Items listed in a dataset:
——

Lemma finish_rel_step finish rem rem' j :
  finish_rel finish rem → rem ≡ₚ j :: rem' → NoDup rem → 0 ≤ j < N_PROC →
  ∃ finish', aset finish j 1 = Ok finish' ∧ finish_rel finish' rem'.
Proof.
  intros [Hl Hf] Hp Hnd Hj. rewrite Hp in Hnd. apply NoDup_cons in Hnd as [Hjr _].
  rewrite aset_Ok by lia. eexists. split; [done|]. split; [by rewrite zlen_insert|].
  intros i Hi. rewrite aget_insert by lia. destruct (decide (i = j)) as [->|Hij].
  - by rewrite decide_False.
  - rewrite Hf by done. destruct (decide (i ∈ rem)) as [Hin|Hin]; rewrite Hp, elem_of_cons in Hin.
    + rewrite decide_True by naive_solver. done.
    + rewrite decide_False by naive_solver. done.
Qed.

Lemma total_ge w rows :
  vec w → Forall vec rows → Forall nonneg rows → row_le w (total w rows).
Proof.
  intros Hw Hv Hn. induction Hv as [|a rows Ha Hv IH]; [apply row_le_refl|].
  inversion Hn; subst. rewrite total_cons, vadd_comm. apply row_le_add; [by apply IH|done| |done].
  by apply vec_total.
Qed.

Lemma ints_between w t : nonneg w → row_le w t → ints t → ints w.
Proof.
  unfold nonneg, ints. intros Hn Hle. induction Hle as [|x y w t Hxy Hle IH]; [done|].
  rewrite !Forall_cons in *. intros [Hy Ht]. split; [unfold int_min in *; lia|naive_solver].
Qed.

Lemma nonneg_total w rows : nonneg w → Forall nonneg rows → nonneg (total w rows).
Proof.
  intros Hw. induction 1 as [|a rows Ha _ IH]; [done|]. rewrite total_cons. by apply nonneg_vadd.
Qed.

Lemma in_procs j : j ∈ procs ↔ 0 ≤ j < N_PROC.
Proof. unfold procs, N_PROC. split; [set_solver by lia|]. intros H.
  assert (j = 0 ∨ j = 1 ∨ j = 2 ∨ j = 3 ∨ j = 4) by lia. set_solver. Qed.

(** *** The check *)

(** What [safecheck] starts from: a well-formed bank whose pretended rows are
    not negative and sum up to what an [int] holds. *)
Definition checkable (s : bank) (pro_i : Z) : Prop :=
  shape s ∧ nonneg (work s) ∧
  (∀ j, 0 ≤ j < N_PROC → ints (pretend_need s pro_i j)) ∧
  (∀ j, 0 ≤ j < N_PROC → nonneg (pretend_allocation s pro_i j)) ∧
  ints (total (work s) (pretend_allocation s pro_i <$> procs)).

Section check.
Context (s0 : bank) (pro_i : Z) (Hs0 : checkable s0 pro_i).
Let pn := pretend_need s0 pro_i.
Let pa := pretend_allocation s0 pro_i.

Local Lemma rows_ok j : j ∈ procs → vec (pa j) ∧ nonneg (pa j).
Proof using Hs0.
  intros Hj%in_procs. destruct Hs0 as ((_ & Hr & _ & _ & _ & Ha & Hav) & _ & _ & Hn & _).
  split; [|by apply Hn]. unfold pa, pretend_allocation.
  destruct (row_aget _ _ Ha Hav Hj) as [_ Hv]. destruct (j =? pro_i); [by apply vec_zip|done].
Qed.

Local Lemma rows_Forall seq : seq ⊆ procs → Forall vec (pa <$> seq) ∧ Forall nonneg (pa <$> seq).
Proof using Hs0.
  intros Hs. split; apply Forall_fmap, Forall_forall; intros j Hj; apply rows_ok; by apply Hs.
Qed.

(** After the processes [done], [rem] being left. *)
Definition select_inv (st : bank * Z * list Z * list Z) : Prop :=
  let '(s, i, finish, safe_seq) := st in
  ∃ done rem o, s = with_work s0 (total (work s0) (pa <$> done)) o ∧
    done ++ rem ≡ₚ procs ∧ i = zlen done ∧ zlen safe_seq = N_PROC ∧
    take (length done) safe_seq = done ∧ finish_rel finish rem ∧
    finishes pn pa (work s0) done ∧
    (Safe pn pa (work s0) procs ↔ Safe pn pa (total (work s0) (pa <$> done)) rem).

(** What the loop over [i] answers. *)
Definition select_post (r : bank * Z * list Z) : Prop :=
  let '(s, i, safe_seq) := r in
  (∃ w o, s = with_work s0 w o ∧ vec w) ∧ (i = N_PROC ↔ Safe pn pa (work s0) procs) ∧
  (i = N_PROC → safe_seq ≡ₚ procs ∧ finishes pn pa (work s0) safe_seq).

Local Lemma work_facts dn rem :
  dn ++ rem ≡ₚ procs →
  vec (total (work s0) (pa <$> dn)) ∧ nonneg (total (work s0) (pa <$> dn)) ∧
  ∀ j rem', rem ≡ₚ j :: rem' → ints (vadd (total (work s0) (pa <$> dn)) (pa j)) ∧ ints (pa j).
Proof using Hs0.
  intros Hp. pose proof Hs0 as ((_ & _ & Hw & _) & Hnw & _ & _ & Htot). fold pa in Htot.
  assert (dn ⊆ procs) as Hd by (intros x Hx; rewrite <-Hp; apply elem_of_app; by left).
  destruct (rows_Forall dn Hd) as [Hdv Hdn].
  assert (vec (total (work s0) (pa <$> dn))) as Hv by (by apply vec_total).
  assert (nonneg (total (work s0) (pa <$> dn))) as Hn by (by apply nonneg_total).
  split; [done|]. split; [done|]. intros j rem' Hj. rewrite Hj in Hp.
  assert (j ∈ procs) as Hjp by (rewrite <-Hp; apply elem_of_app; right; left).
  destruct (rows_ok j Hjp) as [Hvj Hnj].
  assert (rem' ⊆ procs) as Hr by (intros x Hx; rewrite <-Hp; apply elem_of_app; right; by right).
  destruct (rows_Forall rem' Hr) as [Hrv Hrn].
  assert (ints (vadd (total (work s0) (pa <$> dn)) (pa j))) as Hi.
  { apply ints_between with (t := total (vadd (total (work s0) (pa <$> dn)) (pa j)) (pa <$> rem')).
    - by apply nonneg_vadd.
    - apply total_ge; [by apply vec_zip|done|done].
    - rewrite <-Hp, fmap_app, fmap_cons, Permutation_app_comm, <-app_comm_cons in Htot.
      rewrite total_cons, total_app, vadd_comm, <-total_vadd in Htot. exact Htot. }
  split; [done|]. apply ints_between with (t := vadd (total (work s0) (pa <$> dn)) (pa j)); try done.
  rewrite vadd_comm. apply row_le_add; [apply row_le_refl|done..].
Qed.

——

Print, from the entries above, the line with "(∀ j, 0 ≤ j < N_PROC → nonneg", the line with "Let pn := pretend_need s0 pro_i." and all lines between them, exactly and with nothing else.

  (∀ j, 0 ≤ j < N_PROC → nonneg (pretend_allocation s pro_i j)) ∧
  ints (total (work s) (pretend_allocation s pro_i <$> procs)).

Section check.
Context (s0 : bank) (pro_i : Z) (Hs0 : checkable s0 pro_i).
Let pn := pretend_need s0 pro_i.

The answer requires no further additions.